Open Access: The Only Viable Option for Change

Rebecca RhodesWhy do we publish health research? If the editors of PLoS Medicine are correct that “medical journals have many roles, but, above all, dissemination of medical information is key,” then journals need to be accessible to the most important data consumers—frontline health workers.

While research for its own sake is necessary to advance scientific understanding, this is not enough. At its core health development research should save the lives of people who—without access to basic health care—die from diseases easily cured or preventable childbirth complications.

If the individuals who could most contribute to and benefit from information on health in the developing world find the resources cost-prohibitive to access, then how much impact can we really expect from research? Considering that many people in a developing area do not have access to a medical or academic library that subscribes to these journals, even a low $10 document viewing fee would be an unreasonable financial burden. For some users, this would be equivalent to a week’s pay.

Research users
As a librarian who collects resources on global health workforce topics for people struggling with real-world problems, I see clearly that Open Access resources (articles, evaluations, videos, tools, etc.) are the only way to scale up innovative thinking and influence decision-making to address health services in low-resource areas.

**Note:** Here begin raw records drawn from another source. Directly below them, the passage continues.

(** [request.form.get(k)] *)
Definition form_get (k : string) (f : FormData) : option string :=
  option_map snd (find (fun kv => (fst kv =? k)%string) f).

(** [request.form.getlist(k)] *)
Definition form_getlist (k : string) (f : FormData) : list string :=
  map snd (filter (fun kv => (fst kv =? k)%string) f).

(** [k in request.form] *)
Definition form_mem (k : string) (f : FormData) : bool :=
  existsb (fun kv => (fst kv =? k)%string) f.

(** [form.errors]: the fields that failed with their messages, in
    the order of the fields. *)
Definition FormErrors : Type := list (string * list string).

(** A form class of [forms.py], as the controllers use it:
    [validate()], [errors], and the typed [data] of the fields. *)
Record FormClass (D : Type) : Type := mk_FormClass {
  validate : FormData -> bool;
  errors : FormData -> FormErrors;
  data : FormData -> D
}.

(** The fields the controllers read from each form. *)
Record VenueFields : Type := mk_VenueFields {
  vf_name : option string;
  vf_city : option string;
  vf_state : option string;
  vf_address : option string;
  vf_phone : option string;
  vf_genres : list string;
  vf_facebook_link : option string;
  vf_image_link : option string;
  vf_website_link : option string;
  vf_seeking_talent : bool;
  vf_seeking_description : option string
}.

Record ArtistFields : Type := mk_ArtistFields {
  af_name : option string;
  af_city : option string;
  af_state : option string;
  af_phone : option string;
  af_genres : list string;
  af_facebook_link : option string;
  af_image_link : option string;
  af_website_link : option string;
  af_seeking_venue : bool;
  af_seeking_description : option string
}.

Record ShowFields : Type := mk_ShowFields {
  sf_artist_id : option Z;
  sf_venue_id : option Z;
  sf_start_time : option datetime
}.

(** *** What a controller hands to a template *)

Record Entry : Type := mk_Entry {
  entry_id : Z;
  entry_name : string;
  entry_num_upcoming_shows : nat
}.

Record Area : Type := mk_Area {
  area_city : string;
  area_state : string;
  area_venues : list Entry
}.

Record SearchResults : Type := mk_SearchResults {
  results_count : nat;
  results_data : list Entry
}.

(** An item of [past_shows] and [upcoming_shows] on a venue page. *)
Record VenueShow : Type := mk_VenueShow {
  vs_artist_id : Z;
  vs_artist_name : Value;
  vs_artist_image_link : Value;
  vs_start_time : string
}.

These library users seek information on issues such as preventing health worker migration from high-need areas or providing HIV treatment in a rural area without the money to offer enticing salaries to retain health workers. Additional funds for journal subscriptions are just not available. No matter how well-written, materials that require payment are not viable options for those most in need of development research.

Free and open
As health system strengthening advocates, we aim to freely and widely distribute information to help address the world's critical health situations. This is the guiding principle around the design of our library, the HRH Global Resource Center, and our two partner libraries, the Global Health Workforce Alliance Knowledge Centre and the HRH Knowledge Hub, all of which provide free access to people working at all levels of the health system.

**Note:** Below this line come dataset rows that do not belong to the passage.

(** * SecureDiskWipe: a shallow embedding of [secure-wipe.py]

    The development models the deletion and metadata-flooding engine of
    [secure-wipe.py]: the random name generator, the rename obfuscator, the
    per-file sanitizer, the directory teardown of [secure_delete_folder] and
    the two flood generators with their auto-sizing rules.

    Python functions become computations in a state-and-exception monad over
    a [world]: a directory tree, a schedule of faults injected by external
    actors (locks, antivirus), an entropy source, the log of operating-system
    calls and the lines printed to the console.  Progress bars, timing and
    informational prints are left out; both branches of every
    [if TQDM_AVAILABLE] issue the same operating-system calls. *)

From Stdlib Require Import ZArith NArith QArith List String Ascii Bool Lia.
From stdpp Require Import base tactics list sorting.
Import ListNotations.
Local Open Scope string_scope.
Local Open Scope Z_scope.
Local Open Scope list_scope.

(** ** Exceptions *)

(** The Python exceptions the modelled calls can raise.  All but
    [ValueError] are [OSError] or one of its subclasses. *)
Inductive exn :=
| PermissionError
| FileNotFoundError
| FileExistsError
| NotADirectoryError
| IsADirectoryError
| OSError_ENOTEMPTY
| OSError
| ValueError.

Definition is_OSError (e : exn) : bool :=
  match e with ValueError => false | _ => true end.

Definition is_PermissionError (e : exn) : bool :=
  match e with PermissionError => true | _ => false end.

Inductive res (A : Type) :=
| Ok (a : A)
| Raise (e : exn).
Arguments Ok {A} a.
Arguments Raise {A} e.

(** ** Paths and the directory tree *)

(** A path is the list of its components; [Path.parent] drops the last one
    and [parent / name] appends one. *)
Definition path := list string.

Definition parent (p : path) : path := removelast p.
Definition child (d : path) (name : string) : path := d ++ [name].
Definition basename (p : path) : string := List.last p "".

(** A file carries its length in bytes, a directory its entries in listing
    order. *)
#[warnings="-register-all"]
Inductive node :=
| File (size : Z)
| Dir (entries : list (string * node)).

Definition is_dir_node (n : node) : bool :=
  match n with Dir _ => true | File _ => false end.

Definition is_file_node (n : node) : bool :=
  match n with File _ => true | Dir _ => false end.

Fixpoint entry (name : string) (es : list (string * node)) : option node :=
  match es with
  | [] => None
  | (n, c) :: r => if String.eqb n name then Some c else entry name r
  end.

Definition remove_entry (name : string) (es : list (string * node))
  : list (string * node) :=
  List.filter (fun e => negb (String.eqb (fst e) name)) es.
(** ** Selection by the pointer *)

Section SelectionProofs.
Context `{platform : Platform}.

(** X14.  The layer a pointer-down selects is a layer of the stack whose
    bounding region contains the point; it is a layer with a transparent
    pixel there only if no layer containing the point has an opaque one;
    and nothing is selected exactly when no layer contains the point. *)
Theorem hitTest_sound_complete (point : Point) (ls : list Layer) :
  (forall l, hitTest point ls = Some l ->
     In l ls /\ isPointInMovieLayer point l = true
     /\ (isPixelOpaqueAtPoint l point = false ->
         forall l', In l' ls -> isPointInMovieLayer point l' = true ->
                    isPixelOpaqueAtPoint l' point = false))
  /\ (hitTest point ls = None <->
      forall l, In l ls -> isPointInMovieLayer point l = false).
Proof.
  rewrite hitTest_logic. unfold selectFirstOpaque.
  destruct (find (fun l => isPointInMovieLayer point l && isPixelOpaqueAtPoint l point)%bool
              ls) as [l0 |] eqn:E1.
  - apply find_some in E1. destruct E1 as [Hin H0].
    apply andb_prop in H0. destruct H0 as [Hp Ho].
    split.
    + intros l E. inversion E; subst l.
      split; [exact Hin |]. split; [exact Hp |].
      intro Hno. rewrite Hno in Ho. discriminate.
    + split; [discriminate |]. intro H.
      rewrite (H l0 Hin) in Hp. discriminate.
  - pose proof (find_none _ _ E1) as Hnone.
    destruct (find (fun l => isPointInMovieLayer point l) ls) as [l1 |] eqn:E2.
    + apply find_some in E2. destruct E2 as [Hin Hp].
      split.
      * intros l E. inversion E; subst l.
        split; [exact Hin |]. split; [exact Hp |].
        intros _ l' Hin' Hp'. specialize (Hnone l' Hin').
        cbv beta in Hnone. rewrite Hp' in Hnone. exact Hnone.
      * split; [discriminate |]. intro H.
        rewrite (H l1 Hin) in Hp. discriminate.
    + split; [discriminate |].
      split; [intros _; apply (find_none _ _ E2) | reflexivity].
Qed.

End SelectionProofs.

Lemma hitTest_sound_complete_witness :
  (exists l, hitTest (platform := refPlatform) clickRightOfCentre flippedOverOpaque = Some l
             /\ In l flippedOverOpaque
             /\ isPointInMovieLayer (platform := refPlatform) clickRightOfCentre l = true)
  /\ hitTest (platform := refPlatform) (mkPoint 500 500) flippedOverOpaque = None.
Proof.
  destruct (hitTest_sound_complete (platform := refPlatform) clickRightOfCentre
              flippedOverOpaque) as [H1 _].
  destruct (hitTest_sound_complete (platform := refPlatform) (mkPoint 500 500)
              flippedOverOpaque) as [_ H2].
  split.
  - exists (sampleImage "B" 100 100 100 false opaqueRaster).
    assert (E : hitTest (platform := refPlatform) clickRightOfCentre flippedOverOpaque
                = Some (sampleImage "B" 100 100 100 false opaqueRaster))
      by (vm_compute; reflexivity).
    destruct (H1 _ E) as (Hin & Hp & _).
    split; [exact E |]. split; [exact Hin | exact Hp].
  - apply H2. intros l [<- | [<- | []]]; vm_compute; reflexivity.
Defined.

(** ** Text measurement *)

Section TextProofs.
Context `{platform : Platform}.

Lemma splitLines_nonempty (cur s : string) : splitLines cur s <> [].
Proof.
  revert cur. induction s as [| c r IH]; intro cur; simpl.
  - discriminate.
  - destruct (Nat.eqb (nat_of_ascii c) 10); [discriminate | apply IH].
Qed.

Lemma measure_fold_nonneg (font : string) (fontSize : Q) (ls : list string)
    (a d w : Q) :
  0 <= a -> 0 <= d -> 0 <= w ->
  let '(a', d', w') :=
    fold_left
      (fun (acc : Q * Q * Q) line =>
         let '(maxAscent, maxDescent, maxWidth) := acc in
         let metrics := measureText font fontSize line in
         (Math_max maxAscent (actualBoundingBoxAscent metrics),
          Math_max maxDescent (actualBoundingBoxDescent metrics),
          Math_max maxWidth (tm_width metrics)))
      ls (a, d, w) in
  0 <= a' /\ 0 <= d' /\ 0 <= w'.
Proof.
  revert a d w. induction ls as [| line r IH]; intros a d w Ha Hd Hw; simpl.
  - repeat split; assumption.
  - apply IH; unfold Math_max.
    + apply Qle_trans with a; [exact Ha | apply Q.le_max_l].
    + apply Qle_trans with d; [exact Hd | apply Q.le_max_l].
    + apply Qle_trans with w; [exact Hw | apply Q.le_max_l].
Qed.

(** X15.  The measured text block: the total height is the number of
    lines times the line height; no measure is negative, whatever the
    platform reports for a line; a blank text measures zero and has no
    line; and a text that is not blank, at a positive font size, has at
    least one line and positive line and total heights (the fallback
    [fontSize * 1.2] stands in when the platform reports no ascent and
    descent). *)
Theorem textBlock_metrics (text font : string) (fontSize : Q) :
  let m := getTextBlockMetrics text font fontSize in
  totalHeight m == inject_Z (Z.of_nat (List.length (lines m))) * lineHeight m
  /\ 0 <= maxWidth m /\ 0 <= ascent m
  /\ (isBlank text = true ->
      lines m = [] /\ maxWidth m == 0 /\ totalHeight m == 0)
  /\ (isBlank text = false -> 0 < fontSize ->
      lines m <> [] /\ 0 < lineHeight m /\ 0 < totalHeight m).
Proof.
  unfold getTextBlockMetrics.
  destruct (isBlank text) eqn:B.
  - cbn [totalHeight lines lineHeight maxWidth ascent List.length].
    split; [vm_compute; reflexivity |].
    split; [apply Qle_refl |]. split; [apply Qle_refl |].
    split; [| intro E; discriminate E].
    intros _. split; [reflexivity |]. split; reflexivity.
  - pose proof (measure_fold_nonneg font fontSize (splitLines EmptyString text) 0 0 0
                  (Qle_refl 0) (Qle_refl 0) (Qle_refl 0)) as Hfold.
    destruct (fold_left _ (splitLines EmptyString text) (0, 0, 0))
      as [[maxAscent maxDescent] maxW] eqn:E.
    destruct Hfold as (Ha & Hd & Hw).
    cbn [totalHeight lines lineHeight maxWidth ascent].
    split; [reflexivity |]. split; [exact Hw |]. split; [exact Ha |].
    split; [intro E'; discriminate E' |].
    intros _ Hfs.
    assert (Hlines : splitLines EmptyString text <> []) by apply splitLines_nonempty.
    split; [exact Hlines |].
    assert (Hlh : 0 < (if Qgtb (maxAscent + maxDescent) 0
                      then maxAscent + maxDescent else fontSize * (12 # 10))).
    { destruct (Qgtb (maxAscent + maxDescent) 0) eqn:G.
      - apply Qgtb_true in G. exact G.
      - lra. }
    split; [exact Hlh |].
    apply Qmult_lt_0_compat; [| exact Hlh].
    destruct (splitLines EmptyString text) as [| l0 r]; [contradiction |].
    change 0 with (inject_Z 0). rewrite <- Zlt_Qlt. simpl List.length. lia.
Qed.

Almost 45,000 visitors a month from 172 different countries visit the HRH Global Resource Center, so it is clear that there is a thirst for this information. The next steps will be to encourage health workers and researchers, who lack opportunities to publish formal articles, to use informal venues such as Health Information for All 2015 community, as well as other websites and social media outlets to share their knowledge. We must also continue to encourage publishers and authors in the developed world to provide Open Access options. It is only through the open sharing of research that publications can begin to make an impact on the current health workforce crisis.